Dvadtsatipiatitysiachniki

 

(The Twenty-five Thou-sanders), progressive workers from major industrial centers of the USSR who, at the call of the Communist Party, voluntarily went into economic organizational work in kolkhozes at the beginning of 1930 during the period when agriculture was being collectivized.
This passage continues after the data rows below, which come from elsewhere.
(** A sequence of such inputs, up to the first exception. *)
Fixpoint receiveAll (inputs : list ProxyInput) (c : GlobalStorageDatabaseChannelClient)
  : result GlobalStorageDatabaseChannelClient :=
  match inputs with
  | [] => Ok c
  | i :: rest =>
      match receive c i with
      | Ok c' => receiveAll rest c'
      | Throw msg => Throw msg
      end
  end.

(** The Proxy's listener is not registered on the channel. *)
Definition unsubscribed (c : GlobalStorageDatabaseChannelClient) : Prop :=
  match onDidChangeItemsOnMainListener c with
  | Some d => Channel.registered d (channel c) = false
  | None => True
  end.

(** The mappings a run of payload objects decodes to: one per array. *)
Definition decodedArrays (payloads : list Wire) : list (JsMap.t Value) :=
  flat_map (fun w =>
              match w with
              | WArray l => [serializableToMap l]
              | WOther _ => []
              end) payloads.

(** * Properties *)

(** ** Maps *)

Module JsMapFacts.
Section WithValues.
Variable V : Type.
Implicit Types (m : JsMap.t V) (k : Key) (v : V).

Lemma get_set_same k v m : JsMap.get k (JsMap.set k v m) = Some v.
Proof.
  induction m as [|[k' v'] rest IH]; simpl.
  - now rewrite String.eqb_refl.
  - destruct (String.eqb k k') eqn:E; simpl; rewrite E; auto.
Qed.

Lemma get_set_other k k' v m :
  k <> k' -> JsMap.get k' (JsMap.set k v m) = JsMap.get k' m.
Proof.
  intros Hne. induction m as [|[k0 v0] rest IH]; simpl.
  - destruct (String.eqb_spec k' k); congruence.
  - destruct (String.eqb_spec k k0) as [->|Hk]; simpl.
    + destruct (String.eqb_spec k' k0); congruence.
    + now rewrite IH.
Qed.

Lemma get_delete_same k m : JsMap.get k (JsMap.delete k m) = None.
Proof.
  induction m as [|[k' v'] rest IH]; simpl; auto.
  destruct (String.eqb k k') eqn:E; simpl; rewrite ?E; auto.
Qed.

Lemma get_delete_other k k' m :
  k <> k' -> JsMap.get k' (JsMap.delete k m) = JsMap.get k' m.
Proof.
  intros Hne. induction m as [|[k0 v0] rest IH]; simpl; auto.
  destruct (String.eqb_spec k k0) as [->|Hk]; simpl.
  - destruct (String.eqb_spec k' k0); congruence.
  - now rewrite IH.
Qed.

Lemma get_None_keys k m : JsMap.get k m = None <-> ~ In k (JsMap.keys m).
Proof.
  induction m as [|[k' v'] rest IH]; simpl.
  - tauto.
  - destruct (String.eqb_spec k k') as [->|Hk].
    + split; [discriminate | tauto].
    + rewrite IH. split; [intros H [E|I]; congruence | tauto].
Qed.

Lemma keys_delete k m : ~ In k (JsMap.keys (JsMap.delete k m)).
Proof. apply get_None_keys, get_delete_same. Qed.

Lemma set_fresh k v m : ~ In k (JsMap.keys m) -> JsMap.set k v m = m ++ [(k, v)].
Proof.
  induction m as [|[k' v'] rest IH]; simpl; intros Hk; auto.
  destruct (String.eqb_spec k k') as [->|Hne]; [tauto|].
  rewrite IH; tauto.
Qed.

Lemma keys_set k v m k' :
  In k' (JsMap.keys (JsMap.set k v m)) <-> k' = k \/ In k' (JsMap.keys m).
Proof.
  induction m as [|[k0 v0] rest IH]; simpl.
  - intuition congruence.
  - destruct (String.eqb_spec k k0) as [->|Hne]; simpl.
    + intuition congruence.
    + rewrite IH. tauto.
Qed.

Lemma wf_set k v m : JsMap.wf m -> JsMap.wf (JsMap.set k v m).
Proof.
  unfold JsMap.wf. induction m as [|[k0 v0] rest IH]; simpl; intros Hwf.
  - constructor; [tauto | constructor].
  - inversion Hwf as [|? ? Hnin Hrest]; subst.
    destruct (String.eqb_spec k k0) as [->|Hne]; simpl.
    + now constructor.
    + constructor; [|now apply IH].
      intros Hin. apply keys_set in Hin. destruct Hin; [congruence | tauto].
Qed.

Lemma forEach_push (m : JsMap.t V) (acc : list (Key * V)) :
  JsMap.forEach (fun a k v => a ++ [(k, v)]) m acc = acc ++ m.
Proof.
  unfold JsMap.forEach. revert acc.
  induction m as [|[k v] rest IH]; intros acc; simpl.
  - now rewrite app_nil_r.
  - rewrite IH, <- app_assoc. reflexivity.
Qed.

Lemma fold_set_fresh (l : list (Key * V)) (acc : JsMap.t V) :
  NoDup (JsMap.keys (acc ++ l)) ->
  fold_left (fun items kv => JsMap.set (fst kv) (snd kv) items) l acc = acc ++ l.
Proof.
  revert acc. induction l as [|[k v] rest IH]; intros acc Hnd; simpl.
  - now rewrite app_nil_r.
  - assert (Hk : ~ In k (JsMap.keys acc)).
    { unfold JsMap.keys in *. rewrite map_app in Hnd. simpl in Hnd.
      apply NoDup_remove_2 in Hnd. intros Hin. apply Hnd, in_or_app. now left. }
    rewrite set_fresh by exact Hk.
    replace (acc ++ (k, v) :: rest) with ((acc ++ [(k, v)]) ++ rest)
      by (rewrite <- app_assoc; reflexivity).
    apply IH. rewrite <- app_assoc. exact Hnd.
Qed.
End WithValues.
End JsMapFacts.

(** ** Codec *)

Lemma mapToSerializable_entries (m : JsMap.t Value) : mapToSerializable m = m.
Proof. unfold mapToSerializable. now rewrite JsMapFacts.forEach_push. Qed.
In November 1929 a plenary session of the Central Committee of the ACP (Bolshevik) adopted a resolution providing that 25,000 workers with sufficient organizational and political experience be sent into rural areas for the purpose of working on kolkhozes and machine-tractor stations. This resolution found an extremely broad response among the working masses. Along with party organizations, groups of workers participated in selecting the volunteers; they discussed the applications that had been submitted at plant and shop meetings. As a result, 27,519 persons were selected and sent to work on kolkhozes throughout the USSR. Of the 23,409 dvadtsatipiatitysiachniki on whom there is questionnaire data the breakdown of categories is as follows: men—92.3 percent, women—7.7 percent; Communists—69.9 percent, Komsomol members—8.6 percent, nonparty personnel— 21.5 percent; length of production experience less than five years—13 percent, from five to 12 years—39 percent, and more than 12 years—48 percent. About 16,000 of the dvadtsatipiatitysiachniki were members of the metal workers’ union. Special courses were set up to train the dvadtsatipiatitysiachniki for work in the countryside; some of these workers were sent to sovkhozes for two or three months of practical experience. Most of the dvadtsatipiatitysiachniki were sent directly to work on kolkhozes in the country’s principal grain-growing regions—for example, the Ukraine, the Northern Caucasus, the Lower and Middle Volga Regions, and the central black-earth districts.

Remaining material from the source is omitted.